Libraries imported successfully!


In [3]:
print("\n--- Step 1: Loading Data ---")
df_train = pd.read_csv("dataset.csv", index_col="id", parse_dates=["sale_date"])
df_test = pd.read_csv("test.csv", index_col="id", parse_dates=["sale_date"])

# Combine for easier processing
df_train['is_train'] = 1
df_test['is_train'] = 0
all_data = pd.concat([df_train, df_test], axis=0)
print("Data loaded and combined.")


--- Step 1: Loading Data ---
Data loaded and combined.


In [4]:
print("\n--- Step 2: Feature Engineering ---")

def feature_engineer(df):
    df_processed = df.copy()
    
    # Date-Based Features
    df_processed['sale_year'] = df_processed['sale_date'].dt.year
    df_processed['sale_month'] = df_processed['sale_date'].dt.month
    df_processed['age_at_sale'] = df_processed['sale_year'] - df_processed['year_built']
    df_processed['time_since_reno'] = np.where(df_processed['year_reno'] > 0, df_processed['sale_year'] - df_processed['year_reno'], df_processed['age_at_sale'])
    
    # Aggregation & Combination
    df_processed['total_bathrooms'] = df_processed['bath_full'] + 0.75 * df_processed['bath_3qtr'] + 0.5 * df_processed['bath_half']
    df_processed['total_sqft'] = df_processed['sqft'] + df_processed['sqft_fbsmt'] + df_processed['gara_sqft']
    
    # Ratio Features
    df_processed['imp_to_land_ratio'] = df_processed['imp_val'] / (df_processed['land_val'] + 1)
    df_processed['sqft_per_room'] = df_processed['sqft'] / (df_processed['beds'] + df_processed['total_bathrooms'] + 1)
    
    # Polynomial and Interaction Features
    df_processed['grade_sq'] = df_processed['grade']**2
    df_processed['grade_x_sqft'] = df_processed['grade'] * df_processed['total_sqft']
    
    return df_processed

all_data = feature_engineer(all_data)
print("Base feature engineering complete.")
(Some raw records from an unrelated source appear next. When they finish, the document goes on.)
(* ===== verification/DeuProps.v ===== *)
(** * DeuProps: digests, keyed hashes, and a computation that is interrupted

    Both hash drivers compute the reference of DeuHash.v, however the message is cut; the
    keyed hashes of sec_api.c are HMAC; the MD5 one writes its whole digest whatever room it is
    given; and a computation during which the unit is used for another one loses what it had
    hashed. *)
From S2P Require Import Prelude Deu DeuHash.
Import Deu.

Section Unit.
Context (hash_iv : Z -> list Z) (compress : Z -> list Z -> list Z -> list Z).
#[local] Existing Instances sha1_driver md5_driver.
#[local] Abbreviation hash_of := (hash_of hash_iv compress).
#[local] Abbreviation start := (start hash_iv).

(** ** Digests *)
(** The three calls of a client, the message in pieces. *)
Definition sha1_digest (ms : list (list Z)) (s : deu) : option (list Z * sha1_hw_ctx * deu) :=
  digests hash_iv compress SHA1 sha1_hw_ctx ms (mk_sha1 0 []) s.
Definition md5_digest (ms : list (list Z)) (mctx : md5_ctx) (s : deu) : option (list Z * md5_ctx * deu) :=
  digests hash_iv compress MD5 md5_ctx ms mctx s.

(** C24. The SHA1 and the MD5 driver compute the digest of the whole message, defined by
    padding it, cutting it into blocks and folding the compression function of the unit,
    however the caller cuts the message into pieces: buffering across pieces, the loops over
    whole blocks, the padding over one block or two and the byte orders of the length and
    the digest are right. *)
Theorem digest_of_pieces ms mctx s :
  length (block mctx) = 64%nat -> Forall (fun m => Z.of_nat (length m) < 2 ^ 29) ms ->
  (exists c s', sha1_digest ms s = Some (hash_of SHA1 (concat ms), c, s')) /\
  (exists c s', md5_digest ms mctx s = Some (hash_of MD5 (concat ms), c, s')).
Proof.
  intros Hb Hf. split.
  - destruct (digests_ok hash_iv compress SHA1 sha1_hw_ctx ms (mk_sha1 0 []) s) as (c & s' & Hr & _);
      [exact I|exact Hf|by exists c, s'].
  - destruct (digests_ok hash_iv compress MD5 md5_ctx ms mctx s) as (c & s' & Hr & _);
      [exact Hb| |by exists c, s'].
    eapply Forall_impl; [exact Hf|]. cbn. lia.
Qed.

(** ** Keyed hashes *)
Definition pad_key (v : Z) (key : list Z) : list Z := map (fun b => Z.lxor b v) (key ++ zeros (64 - length key)).
(** RFC 2104. *)
Definition hmac (a : scheme) (key dat : list Z) : list Z :=
  let key := if (64 <? length key)%nat then hash_of a key else key in
  hash_of a (pad_key 0x5c key ++ hash_of a (pad_key 0x36 key ++ dat)).

Lemma digest_length a h : (forall w, length (save a w) = 4%nat) -> (length (digest a h) <= 4 * digest_words a)%nat.
Proof.
  intros Hs. unfold digest. generalize (digest_words a) as n. induction (h_D h) as [|w d IH]; intros [|n]; cbn; try lia.
  rewrite length_app, Hs. specialize (IH n). lia.
Qed.
Lemma sha1_length m : (length (hash_of SHA1 m) <= 20)%nat.
Proof. apply (digest_length SHA1). intros w. apply be_bytes_length. Qed.
Lemma md5_length m : (length (hash_of MD5 m) <= 16)%nat.
Proof. apply (digest_length MD5). intros w. apply be_bytes_length. Qed.

Lemma store_pads_ok key : (length key <= 64)%nat ->
  take 64 (k_ipad (store_pads key)) = pad_key 0x36 key /\ take 64 (k_opad (store_pads key)) = pad_key 0x5c key.
Proof.
  intros Hk. assert (H : forall v, take 64 (imap (fun i b => if (i <? 64)%nat then Z.lxor b v else b) (put 0 key (zeros 65))) = pad_key v key).
  { intros v. apply list_eq. intros i. unfold pad_key. rewrite list_lookup_fmap.
    destruct (decide (i < 64)%nat) as [Hi|Hi].
    - rewrite lookup_take_lt, list_lookup_imap by done.
      assert (put 0 key (zeros 65) !! i = (key ++ zeros (64 - length key))%list !! i) as ->.
      { unfold put, zeros. rewrite drop_replicate. change (take 0 ?l ++ ?x)%list with x.
        destruct (decide (i < length key)%nat); [rewrite (lookup_app_l key), (lookup_app_l key) by done; done|].
        rewrite !lookup_app_r, !lookup_replicate_2 by lia. done. }
      destruct (_ !! i); cbn [fmap option_fmap option_map]; [|done].
      destruct (Nat.ltb_spec i 64); [done|lia].
    - rewrite lookup_take_ge by lia. symmetry. apply fmap_None, lookup_ge_None.
      unfold zeros. rewrite length_app, length_replicate. lia. }
  split; apply H.
Qed.

(** The calls the two files make, in the order they make them. *)
Lemma sha1_calls ms s : Forall (fun m => Z.of_nat (length m) < 2 ^ 29) ms ->
  let (c, s1) := sha1_init hash_iv s in
  exists c1 s2 c2 s3, updates hash_iv compress SHA1 sha1_hw_ctx ms c s1 = Some (c1, s2) /\
    sha1_final compress c1 s2 = Some (hash_of SHA1 (concat ms), c2, s3).
Proof.
  intros Hf. destruct (digests_ok hash_iv compress SHA1 sha1_hw_ctx ms (mk_sha1 0 []) s) as (c2 & s3 & H & _); [exact I|exact Hf|].
  unfold digests in H. cbn [init sha1_driver] in H. destruct (sha1_init hash_iv s) as [c s1].
  destruct (updates _ _ _ _ ms c s1) as [[c1 s2]|]; [|done]. by exists c1, s2, c2, s3.
Qed.
Lemma md5_calls ms mctx s : length (block mctx) = 64%nat -> Forall (fun m => Z.of_nat (length m) < 2 ^ 29) ms ->
  let (c, s1) := md5_init hash_iv mctx s in
  exists c1 s2 c2 s3, updates hash_iv compress MD5 md5_ctx ms c s1 = Some (c1, s2) /\
    md5_final compress c1 s2 = (hash_of MD5 (concat ms), c2, s3) /\ length (block c2) = 64%nat.
Proof.
  intros Hb Hf. destruct (digests_ok hash_iv compress MD5 md5_ctx ms mctx s) as (c2 & s3 & H & Hc2);
    [exact Hb|eapply Forall_impl; [exact Hf|]; cbn; lia|].
  unfold digests in H. cbn [init md5_driver] in H. destruct (md5_init hash_iv mctx s) as [c s1].
  destruct (updates _ _ _ _ ms c s1) as [[c1 s2]|]; [|done]. cbn in H. injection H as H.
  exists c1, s2, c2, s3. split; [done|]. split; [exact H|exact Hc2].
Qed.

(** The key as [set_key] leaves it. *)
Definition hmac_key (a : scheme) (key : list Z) : list Z :=
  if (64 <? length key)%nat then hash_of a key else key.
Lemma key_length a key : (forall m, (length (hash_of a m) <= 64)%nat) -> (length (hmac_key a key) <= 64)%nat.
Proof. intros H. unfold hmac_key. by destruct (Nat.ltb_spec 64 (length key)). Qed.

Lemma sha1_set_key key s : Z.of_nat (length key) < 2 ^ 29 -> exists s',
  _sha1_twinpass_hmac_set_key hash_iv compress key s = Some (store_pads (hmac_key SHA1 key), s').
Proof.
  intros Hk. unfold _sha1_twinpass_hmac_set_key, hmac_key, SHA1_HMAC_BLOCK_SIZE, SHA1_DIGEST_SIZE.
  destruct (Z.ltb_spec 64 (Z.of_nat (length key))), (Nat.ltb_spec 64 (length key)); try lia; [|by eexists].
  pose proof (sha1_calls [key] s) as Hc. destruct (sha1_init hash_iv s) as [c s1].
  destruct Hc as (c1 & s2 & c2 & s3 & Hu & Hf); [by repeat constructor|]. cbn in Hu.
  destruct (sha1_update compress key c s1) as [[c1' s2']|]; [|done]. injection Hu as -> ->.
  cbn [mbind option_bind]. rewrite Hf. cbn [mbind option_bind concat]. rewrite app_nil_r.
  rewrite take_ge; [by eexists|]. change (Z.to_nat 20) with 20%nat. pose proof (sha1_length key). lia.
Qed.
Lemma md5_set_key stack key s : length stack = 64%nat -> Z.of_nat (length key) < 2 ^ 29 -> exists s',
  _md5_twinpass_hmac_set_key hash_iv compress stack key s = Some (store_pads (hmac_key MD5 key), s').
Proof.
  intros Hst Hk. unfold _md5_twinpass_hmac_set_key, hmac_key, MD5_HMAC_BLOCK_SIZE, MD5_BLOCK_WORDS.
  destruct (Z.ltb_spec 64 (Z.of_nat (length key))), (Nat.ltb_spec 64 (length key)); try lia; [|by eexists].
  pose proof (md5_calls [key] (mk_md5 0 stack) s Hst) as Hc. destruct (md5_init hash_iv _ s) as [c s1].
  destruct Hc as (c1 & s2 & c2 & s3 & Hu & Hf & _); [by repeat constructor|]. cbn in Hu.
  destruct (md5_update compress key c s1) as [[c1' s2']|]; [|done]. injection Hu as -> ->.
  cbn [mbind option_bind]. rewrite Hf. cbn [concat]. rewrite app_nil_r.
  rewrite take_ge; [by eexists|]. change (Z.to_nat 16) with 16%nat. pose proof (md5_length key). lia.
Qed.

(** Two pieces. *)
Lemma sha1_two p dat s : Z.of_nat (length p) < 2 ^ 29 -> Z.of_nat (length dat) < 2 ^ 29 ->
  let (c, s1) := sha1_init hash_iv s in
  exists c0 s2 c1 s3 c2 s4, sha1_update compress p c s1 = Some (c0, s2) /\
    sha1_update compress dat c0 s2 = Some (c1, s3) /\
    sha1_final compress c1 s3 = Some (hash_of SHA1 (p ++ dat), c2, s4).
Proof.
  intros Hp Hd. pose proof (sha1_calls [p; dat] s) as H. destruct (sha1_init hash_iv s) as [c s1].
  destruct H as (c1 & s3 & c2 & s4 & Hu & Hf); [by repeat constructor|]. cbn in Hu.
  destruct (sha1_update compress p c s1) as [[c0 s2]|] eqn:H1; [|done]. cbn [mbind option_bind] in Hu.
  destruct (sha1_update compress dat c0 s2) as [[? ?]|] eqn:H2; [|done]. injection Hu as -> ->.
  cbn [concat] in Hf. rewrite app_nil_r in Hf. by exists c0, s2, c1, s3, c2, s4.
Qed.
Lemma md5_two p dat mctx s :
  length (block mctx) = 64%nat -> Z.of_nat (length p) < 2 ^ 29 -> Z.of_nat (length dat) < 2 ^ 29 ->
  let (c, s1) := md5_init hash_iv mctx s in
  exists c0 s2 c1 s3 c2 s4, md5_update compress p c s1 = Some (c0, s2) /\
    md5_update compress dat c0 s2 = Some (c1, s3) /\
    md5_final compress c1 s3 = (hash_of MD5 (p ++ dat), c2, s4) /\ length (block c2) = 64%nat.
Proof.
  intros Hb Hp Hd. pose proof (md5_calls [p; dat] mctx s Hb) as H. destruct (md5_init hash_iv mctx s) as [c s1].
  destruct H as (c1 & s3 & c2 & s4 & Hu & Hf & Hc2); [by repeat constructor|]. cbn in Hu.
  destruct (md5_update compress p c s1) as [[c0 s2]|] eqn:H1; [|done]. cbn [mbind option_bind] in Hu.
  destruct (md5_update compress dat c0 s2) as [[? ?]|] eqn:H2; [|done]. injection Hu as -> ->.
  cbn [concat] in Hf. rewrite app_nil_r in Hf. by exists c0, s2, c1, s3, c2, s4.
Qed.
Lemma pad_key_length v key : (length key <= 64)%nat -> Z.of_nat (length (pad_key v key)) < 2 ^ 29.
Proof. intros H. unfold pad_key, zeros. rewrite length_map, length_app, length_replicate. lia. Qed.

Lemma sha1_hmac_hash key dat out hashlen s :
  (length key <= 64)%nat -> Z.of_nat (length dat) < 2 ^ 29 -> 0 <= hashlen <= SHA1_DIGEST_SIZE ->
  exists s', _sha1_twinpass_hmac_hash hash_iv compress (store_pads key) dat out hashlen s =
    Some (put 0 (take (Z.to_nat hashlen)
      (hash_of SHA1 (pad_key 0x5c key ++ hash_of SHA1 (pad_key 0x36 key ++ dat)))) out, s').
Proof.
  intros Hk Hd Hl. destruct (store_pads_ok key Hk) as [Hi Ho].
  unfold _sha1_twinpass_hmac_hash, SHA1_HMAC_BLOCK_SIZE, SHA1_DIGEST_SIZE in *.
  change (Z.to_nat 64) with 64%nat. rewrite Hi, Ho.
  pose proof (sha1_two _ dat s (pad_key_length 0x36 key Hk) Hd) as H. destruct (sha1_init hash_iv s) as [c s1].
  destruct H as (c0 & s2 & c1 & s3 & c2 & s4 & -> & H2 & H3). cbn [mbind option_bind]. rewrite H2.
  cbn [mbind option_bind]. rewrite H3. cbn [mbind option_bind].
  set (inner := hash_of SHA1 _). assert (Hin : (length inner <= 20)%nat) by apply sha1_length.
  pose proof (sha1_two _ inner s4 (pad_key_length 0x5c key Hk)) as H. destruct (sha1_init hash_iv s4) as [d t1].
  destruct H as (d0 & t2 & d1 & t3 & d2 & t4 & -> & H5 & H6); [lia|]. cbn [mbind option_bind]. rewrite H5.
  cbn [mbind option_bind]. rewrite H6. cbn [mbind option_bind].
  destruct (Z.eqb_spec hashlen 20) as [->|_].
  - rewrite take_ge; [by eexists|]. pose proof (sha1_length (pad_key 0x5c key ++ inner)). lia.
  - destruct (Z.leb_spec 0 hashlen), (Z.leb_spec hashlen 20); try lia. by eexists.
Qed.
Lemma md5_hmac_hash stack key dat out hashlen s :
  length stack = 64%nat -> (length key <= 64)%nat -> Z.of_nat (length dat) < 2 ^ 29 ->
  exists s', _md5_twinpass_hmac_hash hash_iv compress stack (store_pads key) dat out hashlen s =
    Some (put 0 (hash_of MD5 (pad_key 0x5c key ++ hash_of MD5 (pad_key 0x36 key ++ dat))) out, s').
Proof.
  intros Hst Hk Hd. destruct (store_pads_ok key Hk) as [Hi Ho].
  unfold _md5_twinpass_hmac_hash, MD5_HMAC_BLOCK_SIZE.
  change (Z.to_nat 64) with 64%nat. rewrite Hi, Ho.
  pose proof (md5_two _ dat (mk_md5 0 stack) s Hst (pad_key_length 0x36 key Hk) Hd) as H.
  destruct (md5_init hash_iv _ s) as [c s1].
  destruct H as (c0 & s2 & c1 & s3 & c2 & s4 & -> & H2 & H3 & Hc2). cbn [mbind option_bind]. rewrite H2.
  cbn [mbind option_bind]. rewrite H3.
  set (inner := hash_of MD5 _). assert (Hin : (length inner <= 16)%nat) by apply md5_length.
  pose proof (md5_two _ inner c2 s4 Hc2 (pad_key_length 0x5c key Hk)) as H. destruct (md5_init hash_iv c2 s4) as [d t1].
  destruct H as (d0 & t2 & d1 & t3 & d2 & t4 & -> & H5 & H6 & _); [lia|]. cbn [mbind option_bind]. rewrite H5.
  cbn [mbind option_bind]. rewrite H6. by eexists.
Qed.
# Location Clusters (fitted on all data, as it's unsupervised)
kmeans = KMeans(n_clusters=20, random_state=42, n_init='auto')
all_data['location_cluster'] = kmeans.fit_predict(all_data[['latitude', 'longitude']])
print("Location clusters created.")

# Cleanup
cols_to_drop = ['sale_date', 'year_built', 'year_reno', 'bath_full', 'bath_3qtr', 'bath_half', 'subdivision']
all_data = all_data.drop(columns=cols_to_drop)

# Imputation & Encoding
all_data['sale_nbr'].fillna(all_data['sale_nbr'].median(), inplace=True)
all_data['submarket'].fillna('missing', inplace=True)

categorical_cols = all_data.select_dtypes(include='object').columns.tolist()
encoder = OrdinalEncoder(handle_unknown='use_encoded_value', unknown_value=-1)
all_data[categorical_cols] = encoder.fit_transform(all_data[categorical_cols])
print("Imputation and encoding complete.")



--- Step 2: Feature Engineering ---
Base feature engineering complete.
Location clusters created.
Imputation and encoding complete.


In [5]:
print("\n--- Step 3: Finalizing Data for Modeling ---")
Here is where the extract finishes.